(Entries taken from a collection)
#####

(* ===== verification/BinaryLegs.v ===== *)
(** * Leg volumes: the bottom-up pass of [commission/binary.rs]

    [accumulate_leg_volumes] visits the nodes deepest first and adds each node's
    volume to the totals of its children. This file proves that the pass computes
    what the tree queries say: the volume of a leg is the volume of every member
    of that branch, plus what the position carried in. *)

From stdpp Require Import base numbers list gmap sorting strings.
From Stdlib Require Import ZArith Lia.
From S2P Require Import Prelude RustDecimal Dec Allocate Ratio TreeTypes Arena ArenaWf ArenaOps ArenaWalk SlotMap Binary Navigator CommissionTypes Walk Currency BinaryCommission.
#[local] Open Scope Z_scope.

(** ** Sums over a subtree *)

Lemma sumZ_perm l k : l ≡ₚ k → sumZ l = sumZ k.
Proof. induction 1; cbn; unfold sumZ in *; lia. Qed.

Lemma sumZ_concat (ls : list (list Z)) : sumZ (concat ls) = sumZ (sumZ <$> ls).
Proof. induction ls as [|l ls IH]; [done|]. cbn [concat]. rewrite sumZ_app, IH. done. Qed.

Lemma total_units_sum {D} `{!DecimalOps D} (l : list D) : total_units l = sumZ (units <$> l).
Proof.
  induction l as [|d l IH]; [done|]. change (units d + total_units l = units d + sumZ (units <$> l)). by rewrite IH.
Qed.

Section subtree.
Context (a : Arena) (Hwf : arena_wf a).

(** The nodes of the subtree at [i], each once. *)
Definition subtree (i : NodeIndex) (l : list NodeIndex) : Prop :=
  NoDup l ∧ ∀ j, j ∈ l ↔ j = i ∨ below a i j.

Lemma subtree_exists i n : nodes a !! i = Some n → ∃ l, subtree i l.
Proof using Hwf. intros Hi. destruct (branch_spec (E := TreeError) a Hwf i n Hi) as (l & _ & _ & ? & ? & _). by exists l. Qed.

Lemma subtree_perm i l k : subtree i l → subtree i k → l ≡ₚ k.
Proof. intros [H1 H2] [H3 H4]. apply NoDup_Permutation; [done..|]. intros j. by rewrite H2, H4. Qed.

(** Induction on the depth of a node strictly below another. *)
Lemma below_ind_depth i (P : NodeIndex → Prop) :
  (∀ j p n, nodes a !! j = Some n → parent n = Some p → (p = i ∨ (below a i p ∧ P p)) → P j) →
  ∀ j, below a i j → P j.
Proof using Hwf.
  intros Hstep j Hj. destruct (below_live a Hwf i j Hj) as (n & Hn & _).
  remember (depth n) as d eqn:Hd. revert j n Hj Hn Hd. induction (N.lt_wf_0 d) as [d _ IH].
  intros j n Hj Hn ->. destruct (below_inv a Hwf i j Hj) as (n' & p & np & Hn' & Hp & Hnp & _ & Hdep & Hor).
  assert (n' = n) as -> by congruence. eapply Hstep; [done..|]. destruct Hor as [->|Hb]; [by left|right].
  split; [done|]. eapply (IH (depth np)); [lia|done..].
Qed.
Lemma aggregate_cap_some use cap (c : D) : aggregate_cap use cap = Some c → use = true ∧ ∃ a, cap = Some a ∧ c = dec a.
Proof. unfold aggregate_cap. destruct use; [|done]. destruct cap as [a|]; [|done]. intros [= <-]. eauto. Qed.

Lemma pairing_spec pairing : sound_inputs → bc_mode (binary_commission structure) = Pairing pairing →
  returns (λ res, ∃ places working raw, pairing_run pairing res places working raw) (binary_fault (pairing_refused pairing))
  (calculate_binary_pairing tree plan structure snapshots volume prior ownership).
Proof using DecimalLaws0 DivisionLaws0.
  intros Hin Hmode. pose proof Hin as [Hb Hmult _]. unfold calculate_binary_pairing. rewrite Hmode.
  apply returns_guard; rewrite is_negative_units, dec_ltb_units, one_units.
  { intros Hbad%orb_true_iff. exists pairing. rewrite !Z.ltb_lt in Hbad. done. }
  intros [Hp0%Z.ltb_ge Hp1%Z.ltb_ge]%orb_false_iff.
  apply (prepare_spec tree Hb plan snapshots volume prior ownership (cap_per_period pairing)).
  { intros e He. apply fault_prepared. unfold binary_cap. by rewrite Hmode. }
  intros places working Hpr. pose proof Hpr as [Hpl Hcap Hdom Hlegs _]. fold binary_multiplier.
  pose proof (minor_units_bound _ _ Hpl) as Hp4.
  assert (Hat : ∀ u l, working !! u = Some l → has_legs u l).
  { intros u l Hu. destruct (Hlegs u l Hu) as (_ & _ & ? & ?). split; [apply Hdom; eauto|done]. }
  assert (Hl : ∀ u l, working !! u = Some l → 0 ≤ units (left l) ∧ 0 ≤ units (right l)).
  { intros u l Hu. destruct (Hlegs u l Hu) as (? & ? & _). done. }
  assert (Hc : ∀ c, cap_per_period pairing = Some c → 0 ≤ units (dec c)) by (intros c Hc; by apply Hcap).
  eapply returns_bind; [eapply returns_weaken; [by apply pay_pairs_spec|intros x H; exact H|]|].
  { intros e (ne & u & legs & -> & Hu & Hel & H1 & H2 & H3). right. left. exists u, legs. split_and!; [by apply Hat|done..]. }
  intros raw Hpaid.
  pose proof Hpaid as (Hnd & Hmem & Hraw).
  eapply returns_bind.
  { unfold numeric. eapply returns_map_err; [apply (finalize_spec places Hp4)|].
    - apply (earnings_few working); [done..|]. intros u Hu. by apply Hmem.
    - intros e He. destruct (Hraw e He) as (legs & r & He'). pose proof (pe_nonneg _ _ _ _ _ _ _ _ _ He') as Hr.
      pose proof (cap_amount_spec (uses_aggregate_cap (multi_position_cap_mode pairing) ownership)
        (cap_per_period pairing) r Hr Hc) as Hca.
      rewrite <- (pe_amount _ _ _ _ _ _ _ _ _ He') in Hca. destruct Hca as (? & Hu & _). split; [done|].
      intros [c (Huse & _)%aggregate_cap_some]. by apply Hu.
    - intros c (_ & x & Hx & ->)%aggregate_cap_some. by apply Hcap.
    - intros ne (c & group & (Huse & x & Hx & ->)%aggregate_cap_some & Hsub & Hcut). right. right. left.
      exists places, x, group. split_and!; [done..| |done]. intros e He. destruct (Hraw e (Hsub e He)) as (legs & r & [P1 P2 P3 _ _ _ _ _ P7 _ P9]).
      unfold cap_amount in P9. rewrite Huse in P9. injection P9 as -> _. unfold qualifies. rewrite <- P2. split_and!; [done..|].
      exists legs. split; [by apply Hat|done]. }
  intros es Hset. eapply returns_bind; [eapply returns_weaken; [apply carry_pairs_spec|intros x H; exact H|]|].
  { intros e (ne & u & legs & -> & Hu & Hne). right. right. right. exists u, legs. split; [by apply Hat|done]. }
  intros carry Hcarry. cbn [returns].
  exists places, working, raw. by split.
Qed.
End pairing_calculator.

#####

Task statement:
The answer should contain every line of the data, unchanged.

Solution:
(* ===== verification/BinaryLegs.v ===== *)
(** * Leg volumes: the bottom-up pass of [commission/binary.rs]

    [accumulate_leg_volumes] visits the nodes deepest first and adds each node's
    volume to the totals of its children. This file proves that the pass computes
    what the tree queries say: the volume of a leg is the volume of every member
    of that branch, plus what the position carried in. *)

From stdpp Require Import base numbers list gmap sorting strings.
From Stdlib Require Import ZArith Lia.
From S2P Require Import Prelude RustDecimal Dec Allocate Ratio TreeTypes Arena ArenaWf ArenaOps ArenaWalk SlotMap Binary Navigator CommissionTypes Walk Currency BinaryCommission.
#[local] Open Scope Z_scope.

(** ** Sums over a subtree *)

Lemma sumZ_perm l k : l ≡ₚ k → sumZ l = sumZ k.
Proof. induction 1; cbn; unfold sumZ in *; lia. Qed.

Lemma sumZ_concat (ls : list (list Z)) : sumZ (concat ls) = sumZ (sumZ <$> ls).
Proof. induction ls as [|l ls IH]; [done|]. cbn [concat]. rewrite sumZ_app, IH. done. Qed.

Lemma total_units_sum {D} `{!DecimalOps D} (l : list D) : total_units l = sumZ (units <$> l).
Proof.
  induction l as [|d l IH]; [done|]. change (units d + total_units l = units d + sumZ (units <$> l)). by rewrite IH.
Qed.

Section subtree.
Context (a : Arena) (Hwf : arena_wf a).

(** The nodes of the subtree at [i], each once. *)
Definition subtree (i : NodeIndex) (l : list NodeIndex) : Prop :=
  NoDup l ∧ ∀ j, j ∈ l ↔ j = i ∨ below a i j.

Lemma subtree_exists i n : nodes a !! i = Some n → ∃ l, subtree i l.
Proof using Hwf. intros Hi. destruct (branch_spec (E := TreeError) a Hwf i n Hi) as (l & _ & _ & ? & ? & _). by exists l. Qed.

Lemma subtree_perm i l k : subtree i l → subtree i k → l ≡ₚ k.
Proof. intros [H1 H2] [H3 H4]. apply NoDup_Permutation; [done..|]. intros j. by rewrite H2, H4. Qed.

(** Induction on the depth of a node strictly below another. *)
Lemma below_ind_depth i (P : NodeIndex → Prop) :
  (∀ j p n, nodes a !! j = Some n → parent n = Some p → (p = i ∨ (below a i p ∧ P p)) → P j) →
  ∀ j, below a i j → P j.
Proof using Hwf.
  intros Hstep j Hj. destruct (below_live a Hwf i j Hj) as (n & Hn & _).
  remember (depth n) as d eqn:Hd. revert j n Hj Hn Hd. induction (N.lt_wf_0 d) as [d _ IH].
  intros j n Hj Hn ->. destruct (below_inv a Hwf i j Hj) as (n' & p & np & Hn' & Hp & Hnp & _ & Hdep & Hor).
  assert (n' = n) as -> by congruence. eapply Hstep; [done..|]. destruct Hor as [->|Hb]; [by left|right].
  split; [done|]. eapply (IH (depth np)); [lia|done..].
Qed.
Lemma aggregate_cap_some use cap (c : D) : aggregate_cap use cap = Some c → use = true ∧ ∃ a, cap = Some a ∧ c = dec a.
Proof. unfold aggregate_cap. destruct use; [|done]. destruct cap as [a|]; [|done]. intros [= <-]. eauto. Qed.

Lemma pairing_spec pairing : sound_inputs → bc_mode (binary_commission structure) = Pairing pairing →
  returns (λ res, ∃ places working raw, pairing_run pairing res places working raw) (binary_fault (pairing_refused pairing))
  (calculate_binary_pairing tree plan structure snapshots volume prior ownership).
Proof using DecimalLaws0 DivisionLaws0.
  intros Hin Hmode. pose proof Hin as [Hb Hmult _]. unfold calculate_binary_pairing. rewrite Hmode.
  apply returns_guard; rewrite is_negative_units, dec_ltb_units, one_units.
  { intros Hbad%orb_true_iff. exists pairing. rewrite !Z.ltb_lt in Hbad. done. }
  intros [Hp0%Z.ltb_ge Hp1%Z.ltb_ge]%orb_false_iff.
  apply (prepare_spec tree Hb plan snapshots volume prior ownership (cap_per_period pairing)).
  { intros e He. apply fault_prepared. unfold binary_cap. by rewrite Hmode. }
  intros places working Hpr. pose proof Hpr as [Hpl Hcap Hdom Hlegs _]. fold binary_multiplier.
  pose proof (minor_units_bound _ _ Hpl) as Hp4.
  assert (Hat : ∀ u l, working !! u = Some l → has_legs u l).
  { intros u l Hu. destruct (Hlegs u l Hu) as (_ & _ & ? & ?). split; [apply Hdom; eauto|done]. }
  assert (Hl : ∀ u l, working !! u = Some l → 0 ≤ units (left l) ∧ 0 ≤ units (right l)).
  { intros u l Hu. destruct (Hlegs u l Hu) as (? & ? & _). done. }
  assert (Hc : ∀ c, cap_per_period pairing = Some c → 0 ≤ units (dec c)) by (intros c Hc; by apply Hcap).
  eapply returns_bind; [eapply returns_weaken; [by apply pay_pairs_spec|intros x H; exact H|]|].
  { intros e (ne & u & legs & -> & Hu & Hel & H1 & H2 & H3). right. left. exists u, legs. split_and!; [by apply Hat|done..]. }
  intros raw Hpaid.
  pose proof Hpaid as (Hnd & Hmem & Hraw).
  eapply returns_bind.
  { unfold numeric. eapply returns_map_err; [apply (finalize_spec places Hp4)|].
    - apply (earnings_few working); [done..|]. intros u Hu. by apply Hmem.
    - intros e He. destruct (Hraw e He) as (legs & r & He'). pose proof (pe_nonneg _ _ _ _ _ _ _ _ _ He') as Hr.
      pose proof (cap_amount_spec (uses_aggregate_cap (multi_position_cap_mode pairing) ownership)
        (cap_per_period pairing) r Hr Hc) as Hca.
      rewrite <- (pe_amount _ _ _ _ _ _ _ _ _ He') in Hca. destruct Hca as (? & Hu & _). split; [done|].
      intros [c (Huse & _)%aggregate_cap_some]. by apply Hu.
    - intros c (_ & x & Hx & ->)%aggregate_cap_some. by apply Hcap.
    - intros ne (c & group & (Huse & x & Hx & ->)%aggregate_cap_some & Hsub & Hcut). right. right. left.
      exists places, x, group. split_and!; [done..| |done]. intros e He. destruct (Hraw e (Hsub e He)) as (legs & r & [P1 P2 P3 _ _ _ _ _ P7 _ P9]).
      unfold cap_amount in P9. rewrite Huse in P9. injection P9 as -> _. unfold qualifies. rewrite <- P2. split_and!; [done..|].
      exists legs. split; [by apply Hat|done]. }
  intros es Hset. eapply returns_bind; [eapply returns_weaken; [apply carry_pairs_spec|intros x H; exact H|]|].
  { intros e (ne & u & legs & -> & Hu & Hne). right. right. right. exists u, legs. split; [by apply Hat|done]. }
  intros carry Hcarry. cbn [returns].
  exists places, working, raw. by split.
Qed.
End pairing_calculator.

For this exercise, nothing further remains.